(** The breaks of the general branch, when the walk back ends. *)
Lemma jenksBreaks_shape sorted classCount breaks :
  1 ≤ classCount → StronglySorted Qle sorted →
  jenksBreaks sorted classCount = Some breaks →
  length breaks = classCount + 1 ∧ nonDecreasing breaks ∧
  breaks !! 0 = sorted !! 0 ∧ last breaks = last sorted ∧
  ∀ b, b ∈ breaks → b ∈ sorted.
Proof.
  intros Hclasses Hsorted. unfold jenksBreaks, arr_get.
  destruct (fillTables sorted classCount) as [t|]; simpl; [|done].
  destruct (sorted !! (length sorted - 1)) as [top|] eqn:Htop; simpl; [|done].
  rewrite arr_set_Some by (rewrite length_replicate; lia). simpl.
  destruct (backtrack sorted (lowerClassLimits t) classCount (length sorted)
              (<[classCount := top]> (replicate (classCount + 1) 0%Q)))
    as [b1|] eqn:Hwalk; simpl; [|done].
  apply backtrack_some in Hwalk as (Hlen & Hsame & Hin).
  rewrite length_insert, length_replicate in Hlen.
  destruct (sorted !! 0) as [bottom|] eqn:Hbottom; simpl; [|done].
  rewrite arr_set_Some by lia. simpl. intros [= <-].
  assert (last sorted = Some top) as Hlast
    by (by rewrite last_lookup, <- Nat.sub_1_r).
  assert (b1 !! classCount = Some top) as Hb1top.
  { rewrite Hsame by lia. apply list_lookup_insert_eq. rewrite length_replicate. lia. }
  assert (∀ j b, <[0 := bottom]> b1 !! j = Some b → b ∈ sorted) as Hvalues.
  { intros j b Hb. destruct (decide (j = 0)) as [->|Hj].
    - rewrite list_lookup_insert_eq in Hb by lia. simplify_eq.
      by eapply list_elem_of_lookup_2.
    - rewrite list_lookup_insert_ne in Hb by done.
      destruct (decide (j = classCount)) as [->|Hjc].
      + simplify_eq. by eapply list_elem_of_lookup_2.
      + apply (Hin j); [|done]. apply lookup_lt_Some in Hb. lia. }
  split_and!.
  - by rewrite enforceMonotone_length, length_insert.
  - apply enforceMonotone_nonDecreasing.
  - by rewrite enforceMonotone_head, list_lookup_insert_eq by lia.
  - rewrite Hlast. apply enforceMonotone_last.
    + apply Forall_lookup. intros j b Hb.
      apply (sorted_le_last sorted top Hsorted Hlast). by apply (Hvalues j).
    + rewrite last_lookup, length_insert, Hlen.
      replace (pred (classCount + 1)) with classCount by lia.
      rewrite list_lookup_insert_ne by lia. done.
  - intros b Hb. apply enforceMonotone_members in Hb.
    apply list_elem_of_lookup in Hb as [j Hj]. by apply (Hvalues j).
Qed.
(* ===== verification/_CoqProject ===== *)
-Q . S2P
Prelude.v
Externals.v
Errors.v
F64.v
Capacity.v
Disk.v
UsedSpace.v
StateDb.v
StoreApi.v
ChunkStore.v
PickleDb.v
DbFiles.v
NodeOps.v
Network.v
Signing.v
Config.v
ConfigHandling.v
Launch.v
ChunkStorage.v
MapStorage.v
SequenceStorage.v
BlobRegister.v
Metadata.v
RewardCalc.v
Rewards.v
RewardProtocol.v
SectionPayout.v
ChunkDbs.v
SectionFunds.v
TransferStore.v
Replicas.v
UnitTests.v
ChunkStoreTests.v
Transfers.v
EventMapping.v
Node.v
NodeHandle.v
DutyRank.v
NodeFacts.v
Utilities.v
Startup.v
NodeProtocols.v
DataPath.v
Promotion.v
Toy.v
Witnesses.v
NodeWitnesses.v
RewardWitnesses.v
TransferWitnesses.v
ToyNode.v
SystemWitnesses.v
TestWitnesses.v
(* ===== verification/Prelude.v ===== *)
(** * sn_node: a node of the Safe Network

    ** The program

    A node of the Safe Network is an adult, which stores chunks, or an elder, which
    keeps the metadata of its section, the wallets and the rewards. The routing layer
    delivers events; src/event_mapping turns each into a [NodeDuty]
    (src/node_ops.rs); src/node dispatches the duty to a component; the component
    changes its state and answers with further duties, most of them messages to send,
    which the node handles until none is left.

    ** The files

    Foundations:
    - [Prelude]: Rust's [Result] and the state monad of the handlers, machine
      integers, sums and ordered iteration over maps, tactics and hints.
    - [Externals]: the types of other crates as a class of abstract types with
      decidable equality, the records and enums whose fields the code reads, and the
      foreign operations as classes with the laws the code relies on.
    - [Errors]: src/error.rs. [F64]: the [f64] arithmetic of the ratios and the price.
    - [Disk]: the part of the file system the node uses, with a schedule of faults.
    - [PickleDb]: src/to_db_key.rs, and [pickledb] as a class with laws; [DbFiles]:
      opening a database file (src/utils.rs), with a schedule of faults.

    Adults:
    - [UsedSpace]: src/chunk_store/used_space.rs. The [Arc<Mutex<..>>] becomes explicit
      state: an operation holds the lock throughout, so concurrent callers are
      sequences of operations.
    - [StoreApi]: the interface between the chunk stores and their clients: the
      operations as a class [Store], their contract as a class [StoreSpec].
    - [ChunkStore]: src/chunk_store/mod.rs, with the instances of the interface.
    - [ChunkStorage], module [Chunks]: src/chunks, the adult's chunks.

    Elders:
    - [MapStorage], module [Maps]: src/metadata/map_storage.rs.
    - [SequenceStorage], module [Sequences]: src/metadata/sequence_storage.rs.
    - [BlobRegister], module [Blobs]: src/metadata/blob_register.rs.
    - [Metadata]: the three together (src/metadata/mod.rs, elder_stores.rs, reading.rs,
      writing.rs), on one disk and one space budget.
    - [TransferStore], [Replicas], [Transfers]: src/transfers, the wallet logs, the
      replicas and payments; [Capacity], [ChunkDbs]: src/capacity, with the price
      formula computed in [f64].
    - [RewardCalc], [Rewards], [SectionFunds]: src/section_funds; [RewardProtocol]: the
      reward process of one elder among honest elders; [SectionPayout]: of all of them,
      over a network that delays, reorders and repeats messages; [Signing]: signing as
      an elder, for the rewards and for the replicas.

    The node:
    - [NodeOps]: src/node_ops.rs and the messages of sn_messaging it carries.
    - [Network]: src/network.rs over the answers of the routing node.
    - [EventMapping]: src/event_mapping.
    - [Node], [NodeHandle]: src/node and src/transfers/get_replicas.rs: the state of a
      node as a record of its optional parts and the files that outlive them, the whole
      duty handler, role changes, splits, sending, and the event loop.
    - [StateDb], [Config], [Startup]: src/state_db.rs, src/config_handler.rs,
      [Node::new] and src/bin/sn_node.rs, from [main] on, with what it prints, its
      self-update and the shell completions.
    - [Utilities]: the logger of src/utils.rs and the macro of src/chaos.rs.
    - [ConfigHandling], [Launch]: examples/config_handling.rs and
      src/bin/launch_network.rs, up to the arguments handed to the launch tool.
    - [UnitTests], [ChunkStoreTests]: the tests beside the code and
      src/chunk_store/tests.rs, as programs over the model; what a test draws at random
      is an argument, so that it passes is a theorem about all draws.
    - [DutyRank], [NodeFacts], [NodeProtocols], [DataPath], [Promotion]: theorems about
      the node.

    Concrete runs:
    - [Toy], [ToyNode]: one instance of every foreign type, operation and law.
    - [Witnesses], [NodeWitnesses], [RewardWitnesses], [TransferWitnesses],
      [SystemWitnesses], [TestWitnesses]: the theorems with hypotheses applied at
      concrete states.

    ** What the theorems show

    - The node: processing an event ends after at most three rounds of duties
      ([processing_terminates]); a node has one role at a time from its start on
      ([one_role_at_a_time]); data of a client goes out in the name of the section only
      against a payment that is counted and settled in the logs the elder holds, whatever
      faults the database files have, and in the files too if they have none
      ([data_is_forwarded_only_when_settled]); a blob that was stored is read back
      through the elder and the adult that keeps it ([stored_blob_is_read_back]); a copy
      of a chunk that was lost is restored by the messages of three nodes
      ([replication_restores_chunk]); a split hands each section the wallets that are its
      own and proposes the payout of what was paid and what is minted on top
      ([split_divides_state]), but only the wallets of nodes in such a message are taken
      over where it arrives ([pushed_state_arrives_in_part]); a first start and a first
      promotion set up states in which the invariants of the components hold
      ([fresh_node_starts], [first_promotion]); the exit status of the process is 1
      exactly when its last line says that it could not start ([main_exit_status]).
    - Storage: the books of [UsedSpace] never exceed the capacity under any operations
      and faults; writers commute; a record survives a restart, but is not counted
      after it. On a disk without faults a chunk store is a partial map that occupies
      exactly the space its record says; a put that is refused has already dropped the
      old chunk. The tests of the store pass whatever they draw
      ([chunk_store_tests_pass]).
    - Handlers: map and sequence writes refine an abstract change of a partial map, and
      are proved against [StoreSpec] alone; the only error that changes anything is the
      lack of space, which drops the old value ([map_write_refines],
      [sequence_write_refines]); a sequence is deleted exactly when it is private and its
      owner asks; reads of a map one may not see reveal
      nothing; a public sequence is never deleted; an adult never changes a stored
      chunk, and deletes a private one only for its owner. The three stores of an elder
      do not disturb one another.
    - Blob register: its two databases always agree and respect the copy count; what
      storing, deleting and a departure do.
    - Transfers: while the database files have no faults, a wallet's log only grows, by
      events its wallet agreed to, also when the wallet then fails to apply one
      ([replica_operations_append]); no debit is registered twice; the transfer store is
      an append-only log.
    - Price of storage: it is a [u64] whatever [powf] returns, zero without adults and
      the largest [u64] when all are full ([price_range_and_edges]); the share of a
      section is exact although computed in [f64] ([section_share_is_exact]); in small
      sections, with a correctly rounded [powf], it rises with the full adults
      ([price_follows_demand]), and the unit tests of the price pass
      ([rate_limit_tests_pass]). It depends on the full adults ever reported
      ([rate_limit_available_nodes]).
    - Rewards: as long as its powers of two fit a [u64], the distribution ends, conserves
      the amount and pays the right nodes ([distribute_rewards_conserves]); minting stays
      within the supply; a completed payout carries a quorum of signatures for every
      credit; the stages only advance; among honest elders the payout of an elder
      completes, in whatever order messages arrive ([reward_payout_completes]), and once
      a section has exchanged its messages all of its elders have completed the same
      payout ([section_payout_completes]). What an elder signs verifies for the others
      ([elder_signature_verifies]). Section funds count a payment once.
    - Event mapping: data commands of clients are always paid for, messages of nodes
      are never dropped silently, and mapping ends within the stated number of polls.
    - Settings: what is written is read back, which address is in effect, contacts
      accumulate, and when the example that checks this panics
      ([config_example_outcome]).
    - Behaviour worth knowing: the panics, endless loops, lost chunks, lost wallets and
      forgotten settings the code admits are theorems of their own
      ([restart_overcommits], [refused_put_loses_chunk], [distribute_rewards_age_64],
      [await_key_spins], [pk_from_hex_panics], [read_fault_erases_wallet],
      [rate_limit_available_nodes], [promotion_gives_up_chunks],
      [settings_survive_restart], [clear_data_target],
      [launcher_ignores_failed_build]).

    ** Conventions

    A handler is a function of the monad [M Error S A] of this file: what was written
    before an early return stays written. A component works on its own state; the node
    lends it by [zoom]. Integers are [Z] with their width written out; [u_add] and the
    like take a flag for overflow checks, so a theorem covers the debug and the release
    profile. A loop that need not end takes fuel and returns [OutOfFuel] when it is
    spent: one round of the payout loop pays at least one nano, so the amount is enough
    fuel; the polling loops give up after 241 failed polls, so 242 is; the event loop
    takes [ROUNDS] = 3 rounds per event, since a duty leads to messages and the like,
    which lead to nothing more, but for a full store, which takes one round more. A
    [panic!], an [unwrap] on nothing and an index out of range are [Panicked], or [None]
    where a function can only panic. What sn_routing answers is a record of functions
    [RoutingNode], constant while one event is processed. Which logger runs is modelled,
    what is logged is not.

    ** What is not modelled

    Foreign to the repository, and parameters with the laws used: the wallet replicas
    of sn_transfers, threshold signatures, bincode, JSON and message texts, the command
    line, pickledb, routing, the self-update and launch tools. [powf], whose precision
    Rust does not specify, is a parameter too; theorems that depend on it take the class
    [PowfOk] of [F64]. So are [clap], [flexi_logger] and the system's answers to [main].
    Left out: the messages that are logged; src/transfers/test_utils.rs, which signs a
    genesis credit with random keys for one test, where the proof is an argument; the
    module declarations of src/lib.rs. *)

From stdpp Require Import base gmap sets list strings sorting.

Local Open Scope Z_scope.

(** ** Results

    Rust's [Result<A, E>]; [?] is the monadic bind. *)

Inductive result (A E : Type) : Type :=
  | Ok (a : A)
  | Err (e : E).
Arguments Ok {A E} a.
Arguments Err {A E} e.

Definition is_ok {A E} (r : result A E) : bool :=
  match r with Ok _ => true | Err _ => false end.

(** [Result::map_err]. *)
Definition map_err {A E F} (f : E → F) (r : result A E) : result A F :=
  match r with Ok a => Ok a | Err e => Err (f e) end.

(** [Result::map]. *)
Definition map_ok {A B E} (f : A → B) (r : result A E) : result B E :=
  match r with Ok a => Ok (f a) | Err e => Err e end.

(** [Result::and_then], and what [?] desugars to in a function of the same
    error type. *)
Definition and_then {A B E} (r : result A E) (k : A → result B E) : result B E :=
  match r with Ok a => k a | Err e => Err e end.

Declare Scope result_scope.
Delimit Scope result_scope with result.
Notation "'let?' x := r 'in' k" := (and_then r (λ x, k))
  (at level 10, x name, r at level 100, k at level 200) : result_scope.
Notation "'let?' ' p := r 'in' k" := (and_then r (λ x, match x with p => k end))
  (at level 10, p pattern, r at level 100, k at level 200) : result_scope.
Open Scope result_scope.

(** [Option::ok_or]. *)
Definition ok_or {A E} (o : option A) (e : E) : result A E :=
  match o with Some a => Ok a | None => Err e end.

(** [Result::ok]. *)
Definition ok_opt {A E} (r : result A E) : option A :=
  match r with Ok a => Some a | Err _ => None end.

(** ** A state monad with errors

    A handler that mutates state [S] and may return early with [?]. As in Rust,
    what was written before the early return stays written. *)

Definition M (E S A : Type) : Type := S → S * result A E.

#[global] Instance M_ret {E S} : MRet (M E S) := λ A a s, (s, Ok a).
#[global] Instance M_bind {E S} : MBind (M E S) := λ A B k m s,
  match m s with
  | (s', Ok a) => k a s'
  | (s', Err e) => (s', Err e)
  end.

Section monad.
Context {E S : Type}.

Definition raise {A} (e : E) : M E S A := λ s, (s, Err e).
Definition lift {A} (r : result A E) : M E S A := λ s, (s, r).
Definition gets {A} (f : S → A) : M E S A := λ s, (s, Ok (f s)).
Definition modify (f : S → S) : M E S unit := λ s, (f s, Ok tt).
(** Run [m] and hand its [Result] to the caller as a value: a call whose
    result is matched on instead of propagated with [?]. *)
Definition attempt {A} (m : M E S A) : M E S (result A E) := λ s,
  let '(s', r) := m s in (s', Ok r).
(** [for x in l { f(x)?; }] *)
Fixpoint for_each {A} (f : A → M E S unit) (l : list A) : M E S unit :=
  match l with
  | [] => mret tt
  | x :: l => _ ← f x; for_each f l
  end.
(** Run a computation on a field of the state. *)
Definition zoom {T A} (get : S → T) (set : T → S → S) (m : M E T A) : M E S A :=
  λ s, let '(t, r) := m (get s) in (set t s, r).
End monad.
--------------------
→ **TASK INSTRUCTIONS**
Set down again, word for word, the stretch of records from the line with "old chunk. The" to the line with "credit; the stages", both of those lines included.

→ **WRITTEN REPLY**
      old chunk. The tests of the store pass whatever they draw
      ([chunk_store_tests_pass]).
    - Handlers: map and sequence writes refine an abstract change of a partial map, and
      are proved against [StoreSpec] alone; the only error that changes anything is the
      lack of space, which drops the old value ([map_write_refines],
      [sequence_write_refines]); a sequence is deleted exactly when it is private and its
      owner asks; reads of a map one may not see reveal
      nothing; a public sequence is never deleted; an adult never changes a stored
      chunk, and deletes a private one only for its owner. The three stores of an elder
      do not disturb one another.
    - Blob register: its two databases always agree and respect the copy count; what
      storing, deleting and a departure do.
    - Transfers: while the database files have no faults, a wallet's log only grows, by
      events its wallet agreed to, also when the wallet then fails to apply one
      ([replica_operations_append]); no debit is registered twice; the transfer store is
      an append-only log.
    - Price of storage: it is a [u64] whatever [powf] returns, zero without adults and
      the largest [u64] when all are full ([price_range_and_edges]); the share of a
      section is exact although computed in [f64] ([section_share_is_exact]); in small
      sections, with a correctly rounded [powf], it rises with the full adults
      ([price_follows_demand]), and the unit tests of the price pass
      ([rate_limit_tests_pass]). It depends on the full adults ever reported
      ([rate_limit_available_nodes]).
    - Rewards: as long as its powers of two fit a [u64], the distribution ends, conserves
      the amount and pays the right nodes ([distribute_rewards_conserves]); minting stays
      within the supply; a completed payout carries a quorum of signatures for every
      credit; the stages only advance; among honest elders the payout of an elder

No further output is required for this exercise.